(Dataset records)
# # # #

(* ===== verification/MainFacts.v ===== *)
(** * Lemmas on the command line

    The file object the patch command writes out, why the steps after a
    successful build cannot fail, and where the new segment goes. *)

From S2P Require Import Prelude.
From S2P Require Import Text.
From S2P Require Import Errors.
From S2P Require Import EndianInt.
From S2P Require Import ElfTypes.
From S2P Require Import ElfFile.
From S2P Require Import ElfFileFacts.
From S2P Require Import Toc.
From S2P Require Import Trampoline.
From S2P Require Import TrampolineFacts.
From S2P Require Import TrampolineProperties.
From S2P Require Import Info.
From S2P Require Import Main.

(** ** Placement *)

Definition tramp_addr (file : Ps3ElfFile) : Z :=
  u32 (alignUp (highest_end (segments _ _ file)) 0x10000).

Lemma alignUp_spec v : 0 <= v -> v + 0xFFFF < 2 ^ 64 ->
  alignUp v 0x10000 = (v + 0xFFFF) / 0x10000 * 0x10000.
Proof.
  intros H1 H2. unfold alignUp. change (0x10000 =? 0) with false. cbn iota.
  replace (u64 (u64 (v + 65536) - 1)) with (v + 65535) by zarith.
  apply u64_small. Z.div_mod_to_equations; lia.
Qed.

Lemma highest_end_ge phs : forall acc, 0 <= acc ->
  let h := fold_left (fun highestEnd ph =>
    if negb (p_type ph =? PT_LOAD) then highestEnd
    else if highestEnd <? u64 (p_vaddr ph + p_memsz ph) then u64 (p_vaddr ph + p_memsz ph)
         else highestEnd) phs acc in
  acc <= h /\ (h = acc \/ h < 2 ^ 64) /\
  Forall (fun ph => p_type ph = PT_LOAD -> u64 (p_vaddr ph + p_memsz ph) <= h) phs.
Proof.
  induction phs as [|ph phs IH]; intros acc Ha; cbn [fold_left].
  - split; [lia|]. split; [auto|constructor].
  - set (acc' := if negb (p_type ph =? PT_LOAD) then acc else _).
    pose proof (u64_range (p_vaddr ph + p_memsz ph)) as Hu.
    assert (acc <= acc' /\ (acc' = acc \/ acc' < 2 ^ 64) /\
      (p_type ph = PT_LOAD -> u64 (p_vaddr ph + p_memsz ph) <= acc')) as (H1 & H2 & H3).
    { subst acc'. destruct (Z.eqb_spec (p_type ph) PT_LOAD); cbn [negb]; [|lia].
      destruct (Z.ltb_spec acc (u64 (p_vaddr ph + p_memsz ph))); lia. }
    destruct (IH acc') as (H4 & H5 & H6); [lia|]. split; [lia|]. split; [lia|].
    constructor; [intros Ht; specialize (H3 Ht); lia|exact H6].
Qed.

Lemma highest_end_spec phs :
  0 <= highest_end phs < 2 ^ 64 /\
  Forall (fun ph => p_type ph = PT_LOAD -> u64 (p_vaddr ph + p_memsz ph) <= highest_end phs) phs.
Proof.
  destruct (highest_end_ge phs 0) as (H1 & H2 & H3); [lia|].
  split; [|exact H3]. unfold highest_end. cbv zeta in *. lia.
Qed.

(** ** The patched file *)

Definition patched_file (file : Ps3ElfFile) (tramp : Z) (t : TrampolineResult) (off : Z) : Ps3ElfFile :=
  let f1 := extended true Big file tramp (blob t) (Z.lor PF_R PF_X) 0x10000 in
  mkElfFile true Big (header_ _ _ f1) (phdrs_ _ _ f1) (shdrs_ _ _ f1)
    (splice off (entryPatchBytes t) (raw_ _ _ f1)).

Section patched.
Context (file : Ps3ElfFile) (entry : EntryDescriptor) (tramp : Z) (path : string).
Context (t : TrampolineResult) (off : Z).
Context (Hok : file_ok true Big file) (Hb : built file entry tramp path t).
Context (Hoff : vaddrToFileOffset _ _ file (codeAddress entry) = Ok off).
Context (Hcode : 0 <= codeAddress entry < 2 ^ 32).
Context (Hsize : size (raw_ _ _ file) < 2 ^ 61).
Abbreviation f1 := (extended true Big file tramp (blob t) (Z.lor PF_R PF_X) 0x10000).
Abbreviation g := (patched_file file tramp t off).

Lemma built_entry : entryPatchAddr t = codeAddress entry.
Proof. destruct (built_inv _ _ _ _ _ Hb) as (o & rel & _ & _ & _ & _ & _ & _ & ->). cbn. apply u32_small. lia. Qed.

Lemma built_fits : 0 <= off /\ off + size (entryPatchBytes t) <= size (raw_ _ _ file).
Proof.
  destruct (built_inv _ _ _ _ _ Hb) as (o & rel & _ & Hv & Hf & _ & _ & _ & ->).
  rewrite Hoff in Hv. injection Hv as <-. pose proof (find_segment_range _ _ _ _ Hoff).
  cbn [entryPatchBytes result_of]. rewrite toBigEndianBytes_length. lia.
Qed.

(** The steps after the build succeed. *)
Lemma apply_patch_built {fs : Type} `{FileSystem fs} (w : fs) out outputPath :
  apply_patch w out file t tramp outputPath path =
  let outBytes := serialize true Big g in
  let (w', written) := writeFile w outputPath outBytes in
  if negb written then failed w' out ("could not write output file '" +:+ outputPath +:+ "'")
  else
    mkOutcome 0
      (out +:+ "Wrote " +:+ to_string (size outBytes) +:+ " bytes to " +:+ outputPath +:+ nl +:+
       "Patched successfully. On boot, this EBOOT will load and start: " +:+ path +:+ nl)
      EmptyString w'.
Proof.
  unfold apply_patch.
  change (addLoadSegment true Big file tramp (blob t) (Z.lor PF_R PF_X) 0x10000)
    with (ok, f1).
  cbn iota beta. rewrite built_entry.
  rewrite (vaddr_extended_old true Big file tramp (blob t) (Z.lor PF_R PF_X) 0x10000 _ off Hoff).
  destruct built_fits as [H0 Hf]. pose proof (built_blob_size _ _ _ _ _ Hb).
  assert (size (raw_ _ _ f1) = size (raw_ _ _ file) + size (blob t)) as Hr by apply extended_raw_size.
  rewrite patchBytesAt_fits by lia. reflexivity.
Qed.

# # # #

Activity » Reproduce exactly the entries above, limited to the lines from the one with "u32 (alignUp (highest_end" through the one with "assert (acc <= acc'", both included.

Task result »
  u32 (alignUp (highest_end (segments _ _ file)) 0x10000).

Lemma alignUp_spec v : 0 <= v -> v + 0xFFFF < 2 ^ 64 ->
  alignUp v 0x10000 = (v + 0xFFFF) / 0x10000 * 0x10000.
Proof.
  intros H1 H2. unfold alignUp. change (0x10000 =? 0) with false. cbn iota.
  replace (u64 (u64 (v + 65536) - 1)) with (v + 65535) by zarith.
  apply u64_small. Z.div_mod_to_equations; lia.
Qed.

Lemma highest_end_ge phs : forall acc, 0 <= acc ->
  let h := fold_left (fun highestEnd ph =>
    if negb (p_type ph =? PT_LOAD) then highestEnd
    else if highestEnd <? u64 (p_vaddr ph + p_memsz ph) then u64 (p_vaddr ph + p_memsz ph)
         else highestEnd) phs acc in
  acc <= h /\ (h = acc \/ h < 2 ^ 64) /\
  Forall (fun ph => p_type ph = PT_LOAD -> u64 (p_vaddr ph + p_memsz ph) <= h) phs.
Proof.
  induction phs as [|ph phs IH]; intros acc Ha; cbn [fold_left].
  - split; [lia|]. split; [auto|constructor].
  - set (acc' := if negb (p_type ph =? PT_LOAD) then acc else _).
    pose proof (u64_range (p_vaddr ph + p_memsz ph)) as Hu.
    assert (acc <= acc' /\ (acc' = acc \/ acc' < 2 ^ 64) /\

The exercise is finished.